(** Cancelling does not stop a job.  Wherever [CancelJob] comes between the writes of the
    worker, the job ends with the result and the progress it would have had; and if it ends
    with a result, then, unless the cancellation comes after the status is set, with the
    status "completed". *)
Theorem cancel_does_not_stop config db e before after :
  job config db e = Found (before ++ after) ->
  let finished := run (StartJob config) (before ++ after) in
  let cancelled := run (CancelJob (run (StartJob config) before)) after in
  JResult cancelled = JResult finished /\ Progress (JProgress cancelled) = Progress (JProgress finished) /\
  (JResult finished <> None -> (2 <= length after)%nat -> Status (JProgress cancelled) = "completed"%string).
Proof.
  intros J. cbv zeta. pose proof (job_end _ _ _ _ J) as X. rewrite !run_app in *. set (j := run (StartJob config) before) in *.
  destruct (run_fields j after) as (S & R & P). destruct (run_fields (CancelJob j) after) as (S' & R' & P').
  split; [rewrite R, R'; by destruct j as [c p r]|]. split; [rewrite P, P'; by destruct j as [c p r]|].
  intros N L. destruct (X N) as (ws0 & E). clear X.
  assert (A : exists ws1, after = ws1 ++ [SetStatus "completed"; Callback]).
  { exists (take (length after - 2) after). rewrite <- (take_drop (length after - 2) after) at 1. f_equal.
    assert (D : drop (length before + (length after - 2)) (before ++ after) = drop (length after - 2) after)
      by (rewrite drop_app_ge by lia; f_equal; lia).
    rewrite <- D, E. rewrite drop_app_ge by (pose proof (f_equal length E) as Q; rewrite !length_app in Q; cbn in Q; lia).
    replace (length before + (length after - 2) - length ws0)%nat with O; [done|].
    pose proof (f_equal length E) as Q. rewrite !length_app in Q. cbn in Q. lia. }
  destruct A as (ws1 & ->). rewrite S', fold_left_app. done.
Qed.
End JobLaws.

(** ** Examples *)

(** An engine that always returns the same result. *)
Definition steady : Backtests := {|
  engine := unit;
  hasDB _ := false;
  NewEngine e _ := e;
  runEngine e cfg := (Some (sharpeResult cfg 2), e)
|}.

(** A strategy the registry does not know has an empty search space. *)
Definition demoJob : ValidationJobConfig := mkJobConfig "j" ["demo"%string] ["X"%string] 0 (630 * day) 100000 true 1.
Definition demoDatabase : option (option Database) := Some (Some (mkDatabase (Some 10%Z) (Some 0%Z))).

Abbreviation demoRun := (executeJob (B := steady) (G := MonteCarlo.lcg) (fun w => w) (fun _ => []) 10 10 0 demoJob demoDatabase tt).
Definition demoWrites : list write := match demoRun with Found ws => ws | _ => [] end.

Lemma demo_found : demoRun = Found demoWrites.
Proof. vm_compute. reflexivity. Qed.

Lemma job_passes_nothing_witness :
  length demoWrites = 26%nat /\
  Progress (JProgress (run (StartJob demoJob) demoWrites)) = 100%Z.
Proof.
  split; [vm_compute; reflexivity|].
  destruct (job_passes_nothing (B := steady) (G := MonteCarlo.lcg) (fun w => w) (fun _ => []) 10 10 0 demoJob demoDatabase tt
    demoWrites demo_found) as [P _]. exact P.
Defined.

Lemma job_progress_rises_witness :
  map Progress (sent (StartJob demoJob) demoWrites) = [2; 10; 10; 15; 20; 25; 30; 100]%Z /\
  rising 2 100 (map Progress (sent (StartJob demoJob) demoWrites)).
Proof.
  split; [vm_compute; reflexivity|].
  destruct (job_progress_rises (B := steady) (G := MonteCarlo.lcg) (fun w => w) (fun _ => []) 10 10 0 demoJob demoDatabase tt
    demoWrites demo_found) as [P _]. exact P.
Defined.

Lemma cancel_does_not_stop_witness :
  Status (JProgress (run (CancelJob (run (StartJob demoJob) (take 9 demoWrites))) (drop 9 demoWrites))) = "completed"%string.
Proof.
  destruct (cancel_does_not_stop (B := steady) (G := MonteCarlo.lcg) (fun w => w) (fun _ => []) 10 10 0 demoJob demoDatabase tt
    (take 9 demoWrites) (drop 9 demoWrites)) as (_ & _ & S).
  - rewrite take_drop. exact demo_found.
  - apply S; [rewrite take_drop; vm_compute; discriminate|vm_compute; lia].
Defined.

****************************************

**PROBLEM DETAILS:** Your response should be an exact copy of all the records.

**SOLUTION TO THIS TASK:**
(** Cancelling does not stop a job.  Wherever [CancelJob] comes between the writes of the
    worker, the job ends with the result and the progress it would have had; and if it ends
    with a result, then, unless the cancellation comes after the status is set, with the
    status "completed". *)
Theorem cancel_does_not_stop config db e before after :
  job config db e = Found (before ++ after) ->
  let finished := run (StartJob config) (before ++ after) in
  let cancelled := run (CancelJob (run (StartJob config) before)) after in
  JResult cancelled = JResult finished /\ Progress (JProgress cancelled) = Progress (JProgress finished) /\
  (JResult finished <> None -> (2 <= length after)%nat -> Status (JProgress cancelled) = "completed"%string).
Proof.
  intros J. cbv zeta. pose proof (job_end _ _ _ _ J) as X. rewrite !run_app in *. set (j := run (StartJob config) before) in *.
  destruct (run_fields j after) as (S & R & P). destruct (run_fields (CancelJob j) after) as (S' & R' & P').
  split; [rewrite R, R'; by destruct j as [c p r]|]. split; [rewrite P, P'; by destruct j as [c p r]|].
  intros N L. destruct (X N) as (ws0 & E). clear X.
  assert (A : exists ws1, after = ws1 ++ [SetStatus "completed"; Callback]).
  { exists (take (length after - 2) after). rewrite <- (take_drop (length after - 2) after) at 1. f_equal.
    assert (D : drop (length before + (length after - 2)) (before ++ after) = drop (length after - 2) after)
      by (rewrite drop_app_ge by lia; f_equal; lia).
    rewrite <- D, E. rewrite drop_app_ge by (pose proof (f_equal length E) as Q; rewrite !length_app in Q; cbn in Q; lia).
    replace (length before + (length after - 2) - length ws0)%nat with O; [done|].
    pose proof (f_equal length E) as Q. rewrite !length_app in Q. cbn in Q. lia. }
  destruct A as (ws1 & ->). rewrite S', fold_left_app. done.
Qed.
End JobLaws.

(** ** Examples *)

(** An engine that always returns the same result. *)
Definition steady : Backtests := {|
  engine := unit;
  hasDB _ := false;
  NewEngine e _ := e;
  runEngine e cfg := (Some (sharpeResult cfg 2), e)
|}.

(** A strategy the registry does not know has an empty search space. *)
Definition demoJob : ValidationJobConfig := mkJobConfig "j" ["demo"%string] ["X"%string] 0 (630 * day) 100000 true 1.
Definition demoDatabase : option (option Database) := Some (Some (mkDatabase (Some 10%Z) (Some 0%Z))).

Abbreviation demoRun := (executeJob (B := steady) (G := MonteCarlo.lcg) (fun w => w) (fun _ => []) 10 10 0 demoJob demoDatabase tt).
Definition demoWrites : list write := match demoRun with Found ws => ws | _ => [] end.

Lemma demo_found : demoRun = Found demoWrites.
Proof. vm_compute. reflexivity. Qed.

Lemma job_passes_nothing_witness :
  length demoWrites = 26%nat /\
  Progress (JProgress (run (StartJob demoJob) demoWrites)) = 100%Z.
Proof.
  split; [vm_compute; reflexivity|].
  destruct (job_passes_nothing (B := steady) (G := MonteCarlo.lcg) (fun w => w) (fun _ => []) 10 10 0 demoJob demoDatabase tt
    demoWrites demo_found) as [P _]. exact P.
Defined.

Lemma job_progress_rises_witness :
  map Progress (sent (StartJob demoJob) demoWrites) = [2; 10; 10; 15; 20; 25; 30; 100]%Z /\
  rising 2 100 (map Progress (sent (StartJob demoJob) demoWrites)).
Proof.
  split; [vm_compute; reflexivity|].
  destruct (job_progress_rises (B := steady) (G := MonteCarlo.lcg) (fun w => w) (fun _ => []) 10 10 0 demoJob demoDatabase tt
    demoWrites demo_found) as [P _]. exact P.
Defined.

Lemma cancel_does_not_stop_witness :
  Status (JProgress (run (CancelJob (run (StartJob demoJob) (take 9 demoWrites))) (drop 9 demoWrites))) = "completed"%string.
Proof.
  destruct (cancel_does_not_stop (B := steady) (G := MonteCarlo.lcg) (fun w => w) (fun _ => []) 10 10 0 demoJob demoDatabase tt
    (take 9 demoWrites) (drop 9 demoWrites)) as (_ & _ & S).
  - rewrite take_drop. exact demo_found.
  - apply S; [rewrite take_drop; vm_compute; discriminate|vm_compute; lia].
Defined.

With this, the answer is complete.